Work required:
Below is a listing. Set down exactly the lines from the one containing "res_status (VNum 200);" through the one containing "(** A resolved", both ends included, and leave out the rest.

Source records:
*** Block opens ***

(* ===================================================================== *)
(** * The conversion helpers (kmarotools.basics.convert) *)
(* ===================================================================== *)

Record datetime := mkDatetime {
  year : Z; month : Z; day : Z; hour : Z; minute : Z; second : Z
}.

(** The interface of the conversion module that the manager calls.  The
    module is an external package; the manager is verified against any
    implementation of this signature. *)
Class Convert := {
  (** [str2datetime(s, date_sep, datetime_sep, time_sep)] *)
  str2datetime : pystr → pystr → pystr → pystr → result datetime;
  (** [datetime2str(dt, date_sep, datetime_sep, time_sep)] *)
  datetime2str : datetime → pystr → pystr → pystr → pystr;
  (** [deg2dms_zone(deg, (zone_pos, zone_neg))]: degrees, minutes, seconds
      and the zone *)
  deg2dms_zone : Q → pystr * pystr → Z * Z * Q * pystr;
  (** [dms_zone2deg(degs, mins, secs, zone_positive)] *)
  dms_zone2deg : Q → Q → Q → bool → Q
}.

(** Modelled from the spec: the conversion module is not among the sources;
    the spec describes it as the conversion between
    degrees-minutes-seconds with a hemisphere and signed decimal degrees,
    and datetime string parsing.  This reference implementation is used
    where a concrete run of the manager is evaluated. *)
Module convert.
Lemma useErrorHandler_set o s :
  OAuthServer_new (Some o) = Return s ->
  useErrorHandler s = truthy (prop o "useErrorHandler").
Proof.
  unfold OAuthServer_new. simpl.
  destruct (truthy (prop o "model")); simpl; [|done].
  intros [= <-]. simpl. by destruct (truthy _).
Qed.

Lemma continueMiddleware_set o s :
  OAuthServer_new (Some o) = Return s ->
  continueMiddleware s = truthy (prop o "continueMiddleware").
Proof.
  unfold OAuthServer_new. simpl.
  destruct (truthy (prop o "model")); simpl; [|done].
  intros [= <-]. simpl.
  unfold prop. rewrite lookup_delete_ne by done. by destruct (truthy _).
Qed.

(** C6: for a protocol response with status 302, [handleResponse] takes
    the [location] header out of the header set, writes the remaining
    headers unchanged and redirects to that location, with no status or
    body call; for any other status it writes the headers, the status and
    the body as they are. *)
Theorem handleResponse_redirect_or_plain (w : World) :
  let r := response w in
  let w' := (handleResponse w).2 in
  (status r = 302 ->
     calls w' = calls w ++ [res_set (delete "location" (headers r));
                            res_redirect (headers r !! "location")] ∧
     delete "location" (headers r) !! "location" = None ∧
     (∀ k, k ≠ "location" ->
           delete "location" (headers r) !! k = headers r !! k) ∧
     headers (response w') = delete "location" (headers r)) ∧
  (status r ≠ 302 ->
     calls w' = calls w ++ [res_set (headers r);
                            res_status (VNum (status r));
                            res_send (Some (body r))] ∧
     response w' = r).
Proof.
  intros r w'. subst r w'.
  unfold handleResponse, get_response, set_response, call, mbind, M_bind.
  simpl. split; intros Hs.
  - rewrite Hs. simpl. split_and!.
    + by rewrite <- !app_assoc.
    + apply lookup_delete_eq.
    + intros k Hk. by apply lookup_delete_ne.
    + done.
  - apply Z.eqb_neq in Hs. rewrite Hs. simpl. split.
    + by rewrite <- !app_assoc.
    + done.
Qed.

Lemma handleResponse_redirect_or_plain_witness :
  calls (handleResponse
           (mkWorld (mkResponse 302
                       {[ "location" := "https://x/cb?code=C";
                          "vary" := "Origin" ]}
                       (BodyObject ∅)) [])).2 =
    [res_set {[ "vary" := "Origin" ]};
     res_redirect (Some "https://x/cb?code=C")] ∧
  calls (handleResponse
           (mkWorld (mkResponse 200 {[ "pragma" := "no-cache" ]}
                       (BodyObject ∅)) [])).2 =
    [res_set {[ "pragma" := "no-cache" ]};
     res_status (VNum 200);
     res_send (Some (BodyObject ∅))].
Proof.
  split.
  - pose proof (proj1 (handleResponse_redirect_or_plain
      (mkWorld (mkResponse 302
                  {[ "location" := "https://x/cb?code=C";
                     "vary" := "Origin" ]}
                  (BodyObject ∅)) [])) eq_refl) as (H & _).
    vm_compute in H. vm_compute. exact H.
  - pose proof (proj2 (handleResponse_redirect_or_plain
      (mkWorld (mkResponse 200 {[ "pragma" := "no-cache" ]}
                  (BodyObject ∅)) [])) ltac:(simpl; lia)) as (H & _).
    exact H.
Defined.

(** ** Middlewares *)

Section MiddlewareFacts.
Context (auth : AuthLib) (config : Config) (lib : Library).

Ltac unfold_chain :=
  unfold middleware, engine_of, authenticate, authorize, token, catch, tap,
    then_, run_engine, call, mbind, M_bind, mret, M_ret in *;
  simpl in *.

Lemma catch_handleResponse (h : Error -> M unit) w :
  (let (c, w') := handleResponse w in
   match c with
   | Throw e => h e w'
   | Return a => (Return a, w')
   end) = handleResponse w.
Proof.
  pose proof (handleResponse_returns w) as H.
  by destruct (handleResponse w) as [[?|[]] ?].
Qed.

(** A rejected engine operation skips the rest of the chain and reaches
    [handleError] with nothing written yet. *)
Lemma middleware_failure m this opts req e r' :
  engine_of auth config lib m this opts req new_Response = (Throw e, r') ->
  middleware auth config lib m this opts req (mkWorld new_Response []) =
    handleError this e (passes_response m) (mkWorld r' []).
Proof.
  intros He. destruct m; unfold_chain; by rewrite He.
Qed.

(** A resolved engine operation stores its result, calls [next] as the
    middleware prescribes, and for [authorize] and [token] goes on to
    [handleResponse]. *)
Lemma middleware_success m this opts req v r' :
  engine_of auth config lib m this opts req new_Response = (Return v, r') ->
  middleware auth config lib m this opts req (mkWorld new_Response []) =
    match m with
    | Authenticate =>
        (Return tt, mkWorld r' [res_locals_oauth "token" v; next None])
    | _ =>
        handleResponse
          (mkWorld r' (res_locals_oauth (locals_key m) v ::
                       if continueMiddleware this then [next None] else []))
    end.
Proof.
  intros He. destruct m; unfold_chain; rewrite He; simpl.
  - done.
  - destruct (continueMiddleware this); simpl; by rewrite catch_handleResponse.
  - destruct (continueMiddleware this); simpl; by rewrite catch_handleResponse.
Qed.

*** Block closes ***

Response area:
     res_status (VNum 200);
     res_send (Some (BodyObject ∅))].
Proof.
  split.
  - pose proof (proj1 (handleResponse_redirect_or_plain
      (mkWorld (mkResponse 302
                  {[ "location" := "https://x/cb?code=C";
                     "vary" := "Origin" ]}
                  (BodyObject ∅)) [])) eq_refl) as (H & _).
    vm_compute in H. vm_compute. exact H.
  - pose proof (proj2 (handleResponse_redirect_or_plain
      (mkWorld (mkResponse 200 {[ "pragma" := "no-cache" ]}
                  (BodyObject ∅)) [])) ltac:(simpl; lia)) as (H & _).
    exact H.
Defined.

(** ** Middlewares *)

Section MiddlewareFacts.
Context (auth : AuthLib) (config : Config) (lib : Library).

Ltac unfold_chain :=
  unfold middleware, engine_of, authenticate, authorize, token, catch, tap,
    then_, run_engine, call, mbind, M_bind, mret, M_ret in *;
  simpl in *.

Lemma catch_handleResponse (h : Error -> M unit) w :
  (let (c, w') := handleResponse w in
   match c with
   | Throw e => h e w'
   | Return a => (Return a, w')
   end) = handleResponse w.
Proof.
  pose proof (handleResponse_returns w) as H.
  by destruct (handleResponse w) as [[?|[]] ?].
Qed.

(** A rejected engine operation skips the rest of the chain and reaches
    [handleError] with nothing written yet. *)
Lemma middleware_failure m this opts req e r' :
  engine_of auth config lib m this opts req new_Response = (Throw e, r') ->
  middleware auth config lib m this opts req (mkWorld new_Response []) =
    handleError this e (passes_response m) (mkWorld r' []).
Proof.
  intros He. destruct m; unfold_chain; by rewrite He.
Qed.

(** A resolved engine operation stores its result, calls [next] as the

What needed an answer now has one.